[Data records — start]

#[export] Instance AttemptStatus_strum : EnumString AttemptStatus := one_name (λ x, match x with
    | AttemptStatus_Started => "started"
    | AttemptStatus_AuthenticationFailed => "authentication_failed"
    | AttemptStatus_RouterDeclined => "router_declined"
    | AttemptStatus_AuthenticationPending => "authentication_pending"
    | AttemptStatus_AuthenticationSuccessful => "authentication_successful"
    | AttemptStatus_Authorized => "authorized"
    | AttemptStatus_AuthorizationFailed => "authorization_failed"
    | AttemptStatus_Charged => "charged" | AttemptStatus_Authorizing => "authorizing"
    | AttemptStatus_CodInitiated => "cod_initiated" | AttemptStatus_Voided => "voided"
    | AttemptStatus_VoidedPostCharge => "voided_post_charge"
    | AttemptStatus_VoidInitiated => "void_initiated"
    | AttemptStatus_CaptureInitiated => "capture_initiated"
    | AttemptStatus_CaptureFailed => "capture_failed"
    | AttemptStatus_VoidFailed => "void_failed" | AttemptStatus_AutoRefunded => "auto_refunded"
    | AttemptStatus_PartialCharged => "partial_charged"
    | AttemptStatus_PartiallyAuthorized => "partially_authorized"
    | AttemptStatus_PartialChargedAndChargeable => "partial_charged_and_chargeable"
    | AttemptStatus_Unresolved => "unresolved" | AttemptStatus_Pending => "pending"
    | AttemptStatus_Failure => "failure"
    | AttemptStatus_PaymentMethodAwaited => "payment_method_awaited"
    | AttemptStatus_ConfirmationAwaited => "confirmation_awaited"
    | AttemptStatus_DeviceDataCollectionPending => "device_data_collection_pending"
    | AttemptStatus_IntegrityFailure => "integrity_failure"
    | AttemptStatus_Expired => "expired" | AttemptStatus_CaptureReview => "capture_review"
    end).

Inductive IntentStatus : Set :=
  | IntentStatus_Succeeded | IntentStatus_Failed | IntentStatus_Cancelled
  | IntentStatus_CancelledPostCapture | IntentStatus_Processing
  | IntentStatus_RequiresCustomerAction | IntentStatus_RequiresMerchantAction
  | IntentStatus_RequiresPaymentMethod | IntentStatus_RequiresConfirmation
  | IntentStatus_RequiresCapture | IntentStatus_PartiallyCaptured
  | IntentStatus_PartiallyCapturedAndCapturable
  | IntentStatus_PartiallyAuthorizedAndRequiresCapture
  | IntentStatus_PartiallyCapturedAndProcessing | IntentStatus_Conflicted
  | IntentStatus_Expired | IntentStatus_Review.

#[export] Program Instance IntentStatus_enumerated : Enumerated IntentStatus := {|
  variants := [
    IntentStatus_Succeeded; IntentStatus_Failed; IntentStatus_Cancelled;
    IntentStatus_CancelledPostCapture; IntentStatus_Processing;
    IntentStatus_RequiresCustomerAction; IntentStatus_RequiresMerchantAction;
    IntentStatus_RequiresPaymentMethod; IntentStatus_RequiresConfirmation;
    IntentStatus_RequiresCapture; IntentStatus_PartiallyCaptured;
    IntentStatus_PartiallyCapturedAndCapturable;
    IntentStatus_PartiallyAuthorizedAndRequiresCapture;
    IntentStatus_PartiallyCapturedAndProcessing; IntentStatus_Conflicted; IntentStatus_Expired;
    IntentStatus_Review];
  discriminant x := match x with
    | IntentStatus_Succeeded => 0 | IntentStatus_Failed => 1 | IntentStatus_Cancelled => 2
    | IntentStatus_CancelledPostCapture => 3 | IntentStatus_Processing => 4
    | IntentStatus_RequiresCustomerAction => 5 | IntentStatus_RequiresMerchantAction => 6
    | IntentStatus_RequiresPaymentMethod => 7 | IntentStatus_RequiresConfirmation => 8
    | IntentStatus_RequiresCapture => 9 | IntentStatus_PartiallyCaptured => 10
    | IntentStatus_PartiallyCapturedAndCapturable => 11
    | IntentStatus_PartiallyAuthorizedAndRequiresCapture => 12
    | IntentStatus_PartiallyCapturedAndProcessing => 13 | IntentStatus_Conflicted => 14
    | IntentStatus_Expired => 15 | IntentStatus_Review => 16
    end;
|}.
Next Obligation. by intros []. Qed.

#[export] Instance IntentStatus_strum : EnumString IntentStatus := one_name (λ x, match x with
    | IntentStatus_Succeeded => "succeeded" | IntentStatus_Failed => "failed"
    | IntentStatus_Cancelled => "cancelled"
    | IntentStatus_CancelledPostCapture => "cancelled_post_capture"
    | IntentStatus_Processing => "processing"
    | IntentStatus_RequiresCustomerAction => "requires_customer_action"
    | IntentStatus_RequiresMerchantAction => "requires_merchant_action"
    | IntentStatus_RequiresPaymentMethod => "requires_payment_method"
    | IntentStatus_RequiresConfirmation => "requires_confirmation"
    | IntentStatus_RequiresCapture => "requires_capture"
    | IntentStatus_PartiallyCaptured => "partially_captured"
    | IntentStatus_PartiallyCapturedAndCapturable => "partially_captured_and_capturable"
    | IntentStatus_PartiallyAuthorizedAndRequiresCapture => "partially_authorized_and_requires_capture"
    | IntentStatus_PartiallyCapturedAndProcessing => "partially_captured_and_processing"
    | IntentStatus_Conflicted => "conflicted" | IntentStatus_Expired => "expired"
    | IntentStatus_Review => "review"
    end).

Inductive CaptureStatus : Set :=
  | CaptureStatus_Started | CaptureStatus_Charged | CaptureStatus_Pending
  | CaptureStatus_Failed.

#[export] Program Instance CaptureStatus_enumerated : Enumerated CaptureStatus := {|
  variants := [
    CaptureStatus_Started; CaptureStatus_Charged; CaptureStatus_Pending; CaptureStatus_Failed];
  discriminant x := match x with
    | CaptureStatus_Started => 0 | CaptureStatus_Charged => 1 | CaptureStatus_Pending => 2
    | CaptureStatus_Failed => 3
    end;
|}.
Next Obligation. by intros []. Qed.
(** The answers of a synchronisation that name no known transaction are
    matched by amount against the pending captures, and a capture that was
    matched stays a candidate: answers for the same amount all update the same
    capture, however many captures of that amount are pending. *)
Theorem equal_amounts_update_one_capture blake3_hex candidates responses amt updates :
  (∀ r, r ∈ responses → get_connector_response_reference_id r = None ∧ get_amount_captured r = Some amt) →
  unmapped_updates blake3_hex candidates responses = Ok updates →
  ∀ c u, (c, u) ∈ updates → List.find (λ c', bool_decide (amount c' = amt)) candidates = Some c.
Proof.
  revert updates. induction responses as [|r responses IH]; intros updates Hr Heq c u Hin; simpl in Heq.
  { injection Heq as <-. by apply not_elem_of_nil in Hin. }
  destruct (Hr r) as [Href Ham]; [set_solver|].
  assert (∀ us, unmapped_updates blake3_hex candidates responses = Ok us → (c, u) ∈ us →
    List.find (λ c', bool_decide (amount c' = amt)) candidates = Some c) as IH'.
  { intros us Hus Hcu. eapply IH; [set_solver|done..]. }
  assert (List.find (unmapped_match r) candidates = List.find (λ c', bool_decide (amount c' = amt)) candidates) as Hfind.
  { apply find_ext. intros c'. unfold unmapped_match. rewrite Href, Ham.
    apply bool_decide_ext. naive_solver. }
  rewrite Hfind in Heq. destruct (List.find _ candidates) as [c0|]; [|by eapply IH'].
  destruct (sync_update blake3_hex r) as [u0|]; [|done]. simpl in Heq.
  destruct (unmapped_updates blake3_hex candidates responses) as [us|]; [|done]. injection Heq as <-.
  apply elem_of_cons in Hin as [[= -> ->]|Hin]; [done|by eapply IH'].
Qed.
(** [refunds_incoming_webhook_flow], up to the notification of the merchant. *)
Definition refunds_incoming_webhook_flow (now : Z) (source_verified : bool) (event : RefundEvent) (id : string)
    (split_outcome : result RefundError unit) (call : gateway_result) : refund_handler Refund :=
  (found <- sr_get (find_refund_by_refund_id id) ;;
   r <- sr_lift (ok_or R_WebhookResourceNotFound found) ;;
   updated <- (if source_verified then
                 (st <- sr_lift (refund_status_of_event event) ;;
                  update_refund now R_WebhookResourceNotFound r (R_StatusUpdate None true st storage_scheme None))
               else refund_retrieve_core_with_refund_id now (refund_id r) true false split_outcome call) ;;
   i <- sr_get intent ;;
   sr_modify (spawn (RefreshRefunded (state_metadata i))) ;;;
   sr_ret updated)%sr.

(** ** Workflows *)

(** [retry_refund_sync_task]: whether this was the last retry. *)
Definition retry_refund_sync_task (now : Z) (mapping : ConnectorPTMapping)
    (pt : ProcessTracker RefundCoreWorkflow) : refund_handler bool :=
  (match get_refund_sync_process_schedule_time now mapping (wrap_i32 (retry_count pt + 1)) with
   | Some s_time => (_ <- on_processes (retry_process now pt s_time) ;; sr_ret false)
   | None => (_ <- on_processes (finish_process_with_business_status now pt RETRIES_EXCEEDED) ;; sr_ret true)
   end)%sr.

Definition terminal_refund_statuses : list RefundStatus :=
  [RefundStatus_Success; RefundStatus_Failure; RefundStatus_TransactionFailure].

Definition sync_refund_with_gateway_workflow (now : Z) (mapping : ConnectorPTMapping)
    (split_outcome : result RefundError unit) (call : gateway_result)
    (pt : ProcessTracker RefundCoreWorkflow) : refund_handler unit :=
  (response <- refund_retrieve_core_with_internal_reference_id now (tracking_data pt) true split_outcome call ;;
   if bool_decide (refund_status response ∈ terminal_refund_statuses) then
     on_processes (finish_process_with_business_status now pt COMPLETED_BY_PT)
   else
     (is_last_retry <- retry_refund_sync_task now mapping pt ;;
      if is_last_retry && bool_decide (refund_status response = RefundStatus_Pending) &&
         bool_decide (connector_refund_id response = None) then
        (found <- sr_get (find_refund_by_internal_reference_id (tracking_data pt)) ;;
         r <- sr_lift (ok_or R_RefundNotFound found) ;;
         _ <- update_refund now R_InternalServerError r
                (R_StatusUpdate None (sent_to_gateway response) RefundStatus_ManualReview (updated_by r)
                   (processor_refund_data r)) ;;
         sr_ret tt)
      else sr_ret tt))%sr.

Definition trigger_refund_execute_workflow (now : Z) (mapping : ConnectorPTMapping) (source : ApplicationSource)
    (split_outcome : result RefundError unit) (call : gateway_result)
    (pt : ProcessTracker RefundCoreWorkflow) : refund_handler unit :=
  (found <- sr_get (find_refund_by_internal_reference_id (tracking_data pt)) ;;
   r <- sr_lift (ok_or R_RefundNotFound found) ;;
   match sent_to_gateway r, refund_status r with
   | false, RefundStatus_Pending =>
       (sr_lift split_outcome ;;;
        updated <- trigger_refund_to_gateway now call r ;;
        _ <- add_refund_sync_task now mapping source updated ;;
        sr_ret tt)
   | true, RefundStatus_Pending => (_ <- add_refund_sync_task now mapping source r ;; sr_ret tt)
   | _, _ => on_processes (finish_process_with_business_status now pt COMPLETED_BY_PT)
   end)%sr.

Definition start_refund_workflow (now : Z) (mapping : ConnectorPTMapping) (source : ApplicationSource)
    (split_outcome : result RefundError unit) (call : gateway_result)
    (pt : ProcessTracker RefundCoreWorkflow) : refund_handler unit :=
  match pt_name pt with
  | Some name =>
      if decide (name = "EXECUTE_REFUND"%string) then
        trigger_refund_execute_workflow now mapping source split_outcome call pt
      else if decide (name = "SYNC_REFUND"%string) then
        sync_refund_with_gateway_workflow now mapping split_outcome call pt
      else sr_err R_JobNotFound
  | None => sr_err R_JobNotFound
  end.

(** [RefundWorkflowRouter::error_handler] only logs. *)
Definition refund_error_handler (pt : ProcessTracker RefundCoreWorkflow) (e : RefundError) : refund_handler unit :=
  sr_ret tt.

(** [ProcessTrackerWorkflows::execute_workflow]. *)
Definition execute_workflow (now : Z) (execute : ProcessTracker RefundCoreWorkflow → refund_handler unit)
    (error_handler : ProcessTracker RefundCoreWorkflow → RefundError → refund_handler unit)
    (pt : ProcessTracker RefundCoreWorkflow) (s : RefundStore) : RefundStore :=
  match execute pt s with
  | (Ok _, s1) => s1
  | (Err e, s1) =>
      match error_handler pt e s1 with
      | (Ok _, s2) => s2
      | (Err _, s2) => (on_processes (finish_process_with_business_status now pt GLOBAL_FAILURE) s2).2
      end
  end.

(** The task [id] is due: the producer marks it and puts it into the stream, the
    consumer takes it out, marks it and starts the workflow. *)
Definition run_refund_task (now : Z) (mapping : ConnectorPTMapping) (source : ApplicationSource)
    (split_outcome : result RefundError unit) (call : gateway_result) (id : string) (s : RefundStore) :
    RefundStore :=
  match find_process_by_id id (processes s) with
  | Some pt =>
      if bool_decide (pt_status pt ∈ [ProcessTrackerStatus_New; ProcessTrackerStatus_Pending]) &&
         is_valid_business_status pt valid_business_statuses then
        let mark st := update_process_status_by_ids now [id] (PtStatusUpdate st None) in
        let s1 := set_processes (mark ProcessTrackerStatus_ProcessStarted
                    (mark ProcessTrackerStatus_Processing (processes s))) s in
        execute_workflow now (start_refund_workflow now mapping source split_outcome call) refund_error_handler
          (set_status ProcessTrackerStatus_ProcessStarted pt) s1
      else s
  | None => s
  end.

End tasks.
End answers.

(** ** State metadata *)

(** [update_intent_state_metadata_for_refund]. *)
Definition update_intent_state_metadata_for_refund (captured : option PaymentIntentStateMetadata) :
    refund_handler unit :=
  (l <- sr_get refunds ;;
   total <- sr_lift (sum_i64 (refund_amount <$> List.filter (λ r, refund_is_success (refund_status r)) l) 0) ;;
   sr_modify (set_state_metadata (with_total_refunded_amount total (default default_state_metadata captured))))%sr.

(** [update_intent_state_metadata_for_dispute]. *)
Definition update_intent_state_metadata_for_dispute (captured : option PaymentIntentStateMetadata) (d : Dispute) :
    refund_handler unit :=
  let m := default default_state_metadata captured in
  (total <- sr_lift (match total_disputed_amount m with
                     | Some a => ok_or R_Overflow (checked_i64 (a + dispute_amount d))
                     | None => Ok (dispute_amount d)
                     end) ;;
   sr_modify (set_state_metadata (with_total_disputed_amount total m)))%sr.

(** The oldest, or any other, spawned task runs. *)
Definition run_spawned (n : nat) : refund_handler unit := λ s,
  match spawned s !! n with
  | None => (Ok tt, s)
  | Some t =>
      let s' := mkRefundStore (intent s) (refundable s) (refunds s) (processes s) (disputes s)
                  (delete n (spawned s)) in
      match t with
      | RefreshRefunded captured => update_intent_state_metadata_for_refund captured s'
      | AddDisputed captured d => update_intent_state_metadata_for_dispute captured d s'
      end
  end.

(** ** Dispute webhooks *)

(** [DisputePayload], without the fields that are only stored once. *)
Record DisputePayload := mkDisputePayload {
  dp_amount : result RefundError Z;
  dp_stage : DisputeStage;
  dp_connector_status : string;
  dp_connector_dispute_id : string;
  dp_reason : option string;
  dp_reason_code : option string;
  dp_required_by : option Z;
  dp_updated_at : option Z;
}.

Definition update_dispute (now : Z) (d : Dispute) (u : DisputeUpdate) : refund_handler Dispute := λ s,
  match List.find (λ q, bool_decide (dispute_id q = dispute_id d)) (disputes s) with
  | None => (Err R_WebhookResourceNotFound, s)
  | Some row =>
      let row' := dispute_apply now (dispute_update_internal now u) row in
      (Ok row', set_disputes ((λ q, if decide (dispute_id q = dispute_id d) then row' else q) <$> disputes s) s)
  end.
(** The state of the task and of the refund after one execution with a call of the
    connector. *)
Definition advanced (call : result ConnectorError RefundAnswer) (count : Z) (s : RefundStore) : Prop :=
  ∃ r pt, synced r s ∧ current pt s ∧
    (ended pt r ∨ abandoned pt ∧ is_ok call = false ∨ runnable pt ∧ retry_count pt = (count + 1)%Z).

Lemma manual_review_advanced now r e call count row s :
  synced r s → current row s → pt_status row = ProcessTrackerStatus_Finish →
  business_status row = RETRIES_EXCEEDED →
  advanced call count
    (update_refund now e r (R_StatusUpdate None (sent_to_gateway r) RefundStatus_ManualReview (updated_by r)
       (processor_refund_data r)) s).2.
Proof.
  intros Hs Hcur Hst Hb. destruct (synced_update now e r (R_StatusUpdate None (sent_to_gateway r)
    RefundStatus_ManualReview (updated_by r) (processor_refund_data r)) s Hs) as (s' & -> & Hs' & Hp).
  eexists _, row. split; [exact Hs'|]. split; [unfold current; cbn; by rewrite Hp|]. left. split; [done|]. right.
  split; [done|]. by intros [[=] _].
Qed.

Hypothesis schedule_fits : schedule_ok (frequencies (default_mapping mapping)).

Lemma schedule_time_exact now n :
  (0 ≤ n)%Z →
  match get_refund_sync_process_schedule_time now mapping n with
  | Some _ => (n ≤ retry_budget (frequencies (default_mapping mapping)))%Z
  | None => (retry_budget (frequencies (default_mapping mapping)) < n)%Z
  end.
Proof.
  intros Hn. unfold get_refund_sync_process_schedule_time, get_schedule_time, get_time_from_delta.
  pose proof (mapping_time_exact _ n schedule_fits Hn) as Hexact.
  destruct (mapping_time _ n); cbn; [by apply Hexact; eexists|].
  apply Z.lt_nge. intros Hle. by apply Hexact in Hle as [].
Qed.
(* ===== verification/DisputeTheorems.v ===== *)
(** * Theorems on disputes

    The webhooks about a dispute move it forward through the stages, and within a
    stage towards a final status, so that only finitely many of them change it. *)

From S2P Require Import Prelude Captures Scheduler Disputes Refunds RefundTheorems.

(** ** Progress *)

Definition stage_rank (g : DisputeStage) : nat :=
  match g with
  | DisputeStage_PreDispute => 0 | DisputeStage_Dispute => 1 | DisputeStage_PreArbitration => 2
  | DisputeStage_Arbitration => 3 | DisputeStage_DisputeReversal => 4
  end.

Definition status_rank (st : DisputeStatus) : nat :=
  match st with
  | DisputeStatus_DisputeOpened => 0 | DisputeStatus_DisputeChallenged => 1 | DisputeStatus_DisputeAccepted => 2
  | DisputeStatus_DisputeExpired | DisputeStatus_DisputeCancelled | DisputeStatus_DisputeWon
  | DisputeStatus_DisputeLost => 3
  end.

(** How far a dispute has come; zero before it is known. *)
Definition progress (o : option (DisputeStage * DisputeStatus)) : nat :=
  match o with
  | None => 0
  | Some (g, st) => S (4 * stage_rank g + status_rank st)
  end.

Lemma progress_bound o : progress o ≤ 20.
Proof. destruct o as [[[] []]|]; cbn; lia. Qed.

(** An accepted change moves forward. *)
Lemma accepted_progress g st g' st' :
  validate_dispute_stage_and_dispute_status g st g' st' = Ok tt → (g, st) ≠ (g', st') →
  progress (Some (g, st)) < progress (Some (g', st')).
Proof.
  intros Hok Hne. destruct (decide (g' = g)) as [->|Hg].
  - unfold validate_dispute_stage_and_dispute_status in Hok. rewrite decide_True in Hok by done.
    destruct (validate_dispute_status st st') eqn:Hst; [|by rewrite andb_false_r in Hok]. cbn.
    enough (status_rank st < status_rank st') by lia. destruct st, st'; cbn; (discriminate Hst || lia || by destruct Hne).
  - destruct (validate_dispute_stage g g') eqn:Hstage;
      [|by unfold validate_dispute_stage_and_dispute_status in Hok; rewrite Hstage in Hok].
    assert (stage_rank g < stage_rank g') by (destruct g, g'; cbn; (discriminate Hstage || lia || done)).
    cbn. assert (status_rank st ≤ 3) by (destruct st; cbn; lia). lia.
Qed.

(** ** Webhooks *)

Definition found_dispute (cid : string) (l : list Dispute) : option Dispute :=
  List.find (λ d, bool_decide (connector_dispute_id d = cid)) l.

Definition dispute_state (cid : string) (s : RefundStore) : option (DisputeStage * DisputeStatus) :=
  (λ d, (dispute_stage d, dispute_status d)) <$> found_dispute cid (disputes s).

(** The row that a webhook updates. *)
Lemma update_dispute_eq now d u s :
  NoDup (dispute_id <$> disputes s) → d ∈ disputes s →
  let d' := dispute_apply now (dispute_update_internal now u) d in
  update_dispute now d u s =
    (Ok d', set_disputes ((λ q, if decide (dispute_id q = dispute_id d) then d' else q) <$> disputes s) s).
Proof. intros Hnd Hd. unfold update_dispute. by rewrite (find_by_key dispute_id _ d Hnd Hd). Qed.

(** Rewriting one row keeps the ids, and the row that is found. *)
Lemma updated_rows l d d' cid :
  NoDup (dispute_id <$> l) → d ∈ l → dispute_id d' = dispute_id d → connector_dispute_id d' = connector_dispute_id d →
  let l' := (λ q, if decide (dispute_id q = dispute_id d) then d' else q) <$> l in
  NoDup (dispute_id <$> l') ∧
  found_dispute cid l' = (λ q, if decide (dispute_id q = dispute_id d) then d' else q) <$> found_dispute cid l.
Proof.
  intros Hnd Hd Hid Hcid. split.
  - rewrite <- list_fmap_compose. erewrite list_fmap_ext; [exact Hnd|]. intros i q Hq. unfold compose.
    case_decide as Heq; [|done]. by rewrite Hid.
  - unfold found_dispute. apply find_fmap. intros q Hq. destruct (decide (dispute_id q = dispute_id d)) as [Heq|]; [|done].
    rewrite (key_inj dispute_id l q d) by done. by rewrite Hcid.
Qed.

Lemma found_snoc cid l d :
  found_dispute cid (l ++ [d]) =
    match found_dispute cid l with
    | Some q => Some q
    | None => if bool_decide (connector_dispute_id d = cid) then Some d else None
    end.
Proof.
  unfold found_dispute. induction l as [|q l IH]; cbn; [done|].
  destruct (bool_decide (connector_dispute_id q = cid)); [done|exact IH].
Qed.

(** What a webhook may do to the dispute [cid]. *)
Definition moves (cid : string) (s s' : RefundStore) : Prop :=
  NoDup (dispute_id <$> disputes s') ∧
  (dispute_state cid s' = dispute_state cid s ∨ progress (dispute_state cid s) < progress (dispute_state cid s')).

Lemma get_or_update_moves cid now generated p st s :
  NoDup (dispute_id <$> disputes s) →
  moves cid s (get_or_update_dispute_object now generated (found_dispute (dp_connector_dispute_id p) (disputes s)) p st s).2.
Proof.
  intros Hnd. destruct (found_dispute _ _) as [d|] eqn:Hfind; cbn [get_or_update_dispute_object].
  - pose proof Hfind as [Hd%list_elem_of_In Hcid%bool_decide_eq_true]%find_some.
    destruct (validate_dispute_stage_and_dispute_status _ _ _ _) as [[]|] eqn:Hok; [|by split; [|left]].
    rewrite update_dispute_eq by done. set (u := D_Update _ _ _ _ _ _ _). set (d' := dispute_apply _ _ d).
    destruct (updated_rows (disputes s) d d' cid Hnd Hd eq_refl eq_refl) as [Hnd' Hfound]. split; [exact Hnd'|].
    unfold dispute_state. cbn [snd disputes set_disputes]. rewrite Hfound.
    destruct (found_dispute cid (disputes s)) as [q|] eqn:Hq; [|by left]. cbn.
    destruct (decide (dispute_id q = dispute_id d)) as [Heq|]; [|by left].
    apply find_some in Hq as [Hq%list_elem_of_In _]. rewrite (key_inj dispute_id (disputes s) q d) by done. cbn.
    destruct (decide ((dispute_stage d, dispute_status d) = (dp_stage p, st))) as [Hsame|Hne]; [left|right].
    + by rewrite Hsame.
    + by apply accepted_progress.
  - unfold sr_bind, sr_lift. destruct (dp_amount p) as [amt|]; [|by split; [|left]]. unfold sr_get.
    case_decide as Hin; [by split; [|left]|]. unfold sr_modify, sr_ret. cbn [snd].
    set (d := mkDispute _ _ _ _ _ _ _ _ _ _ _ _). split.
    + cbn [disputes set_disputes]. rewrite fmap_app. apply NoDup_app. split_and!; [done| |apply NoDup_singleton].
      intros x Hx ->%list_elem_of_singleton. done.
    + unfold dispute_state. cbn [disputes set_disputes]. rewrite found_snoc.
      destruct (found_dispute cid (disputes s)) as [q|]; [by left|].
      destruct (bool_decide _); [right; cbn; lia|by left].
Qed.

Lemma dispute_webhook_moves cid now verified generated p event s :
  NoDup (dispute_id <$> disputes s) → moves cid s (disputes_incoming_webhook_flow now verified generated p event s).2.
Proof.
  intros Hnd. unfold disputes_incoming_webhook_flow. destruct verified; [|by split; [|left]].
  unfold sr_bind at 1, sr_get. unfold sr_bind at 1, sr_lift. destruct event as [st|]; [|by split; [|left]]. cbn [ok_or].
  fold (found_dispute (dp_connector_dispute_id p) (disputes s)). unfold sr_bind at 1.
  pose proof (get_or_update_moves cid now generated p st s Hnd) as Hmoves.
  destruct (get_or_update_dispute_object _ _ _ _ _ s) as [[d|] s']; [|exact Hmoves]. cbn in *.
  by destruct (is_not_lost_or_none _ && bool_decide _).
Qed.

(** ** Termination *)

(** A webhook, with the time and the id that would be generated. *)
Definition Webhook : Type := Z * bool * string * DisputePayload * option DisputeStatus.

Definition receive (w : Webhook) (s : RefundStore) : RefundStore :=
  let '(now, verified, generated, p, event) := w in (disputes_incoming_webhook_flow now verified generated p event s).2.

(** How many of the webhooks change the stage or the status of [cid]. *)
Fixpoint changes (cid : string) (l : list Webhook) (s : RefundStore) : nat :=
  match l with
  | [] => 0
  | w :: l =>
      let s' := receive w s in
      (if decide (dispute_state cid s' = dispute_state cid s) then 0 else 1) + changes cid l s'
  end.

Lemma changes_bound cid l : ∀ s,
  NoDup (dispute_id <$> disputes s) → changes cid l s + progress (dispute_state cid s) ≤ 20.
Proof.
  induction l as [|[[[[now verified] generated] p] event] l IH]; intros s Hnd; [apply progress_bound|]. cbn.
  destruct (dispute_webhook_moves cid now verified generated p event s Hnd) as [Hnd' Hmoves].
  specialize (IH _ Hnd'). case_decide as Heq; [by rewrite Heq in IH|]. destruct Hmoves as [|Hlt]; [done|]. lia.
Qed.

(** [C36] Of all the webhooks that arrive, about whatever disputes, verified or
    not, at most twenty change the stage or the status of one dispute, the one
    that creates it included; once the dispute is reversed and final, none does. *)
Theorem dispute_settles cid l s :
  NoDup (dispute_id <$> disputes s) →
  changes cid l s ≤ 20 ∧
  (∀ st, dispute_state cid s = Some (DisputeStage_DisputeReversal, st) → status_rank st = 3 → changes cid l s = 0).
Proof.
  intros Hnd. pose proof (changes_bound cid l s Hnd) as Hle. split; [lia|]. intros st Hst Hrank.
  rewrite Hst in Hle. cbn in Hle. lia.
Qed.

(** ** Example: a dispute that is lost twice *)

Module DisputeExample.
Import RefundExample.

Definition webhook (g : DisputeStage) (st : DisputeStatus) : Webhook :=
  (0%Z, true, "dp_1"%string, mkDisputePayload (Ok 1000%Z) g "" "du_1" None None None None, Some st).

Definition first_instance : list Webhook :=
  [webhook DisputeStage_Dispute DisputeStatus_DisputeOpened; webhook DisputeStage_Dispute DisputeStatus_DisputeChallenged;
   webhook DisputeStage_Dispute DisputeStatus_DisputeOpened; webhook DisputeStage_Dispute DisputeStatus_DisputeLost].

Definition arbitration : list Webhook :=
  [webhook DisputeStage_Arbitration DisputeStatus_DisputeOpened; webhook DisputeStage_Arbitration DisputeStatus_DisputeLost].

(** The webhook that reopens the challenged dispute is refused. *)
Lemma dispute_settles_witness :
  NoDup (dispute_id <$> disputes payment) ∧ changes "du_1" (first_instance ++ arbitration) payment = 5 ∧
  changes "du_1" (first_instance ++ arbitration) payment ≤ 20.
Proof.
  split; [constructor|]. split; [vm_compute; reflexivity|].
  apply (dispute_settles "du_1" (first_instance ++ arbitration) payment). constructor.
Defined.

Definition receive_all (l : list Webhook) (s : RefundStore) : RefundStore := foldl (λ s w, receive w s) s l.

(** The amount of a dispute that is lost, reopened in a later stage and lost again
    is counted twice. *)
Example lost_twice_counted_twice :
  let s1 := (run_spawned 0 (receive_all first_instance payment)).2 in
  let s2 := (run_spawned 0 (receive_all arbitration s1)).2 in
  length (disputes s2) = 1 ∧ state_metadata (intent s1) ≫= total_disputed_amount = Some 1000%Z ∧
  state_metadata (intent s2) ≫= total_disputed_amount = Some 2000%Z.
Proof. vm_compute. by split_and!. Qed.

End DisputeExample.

[Data records — finish]

Only lines containing "event" belong in the answer; copy every such line from the records.

Definition refunds_incoming_webhook_flow (now : Z) (source_verified : bool) (event : RefundEvent) (id : string)
                 (st <- sr_lift (refund_status_of_event event) ;;
Lemma dispute_webhook_moves cid now verified generated p event s :
  NoDup (dispute_id <$> disputes s) → moves cid s (disputes_incoming_webhook_flow now verified generated p event s).2.
  unfold sr_bind at 1, sr_get. unfold sr_bind at 1, sr_lift. destruct event as [st|]; [|by split; [|left]]. cbn [ok_or].
  let '(now, verified, generated, p, event) := w in (disputes_incoming_webhook_flow now verified generated p event s).2.
  induction l as [|[[[[now verified] generated] p] event] l IH]; intros s Hnd; [apply progress_bound|]. cbn.
  destruct (dispute_webhook_moves cid now verified generated p event s Hnd) as [Hnd' Hmoves].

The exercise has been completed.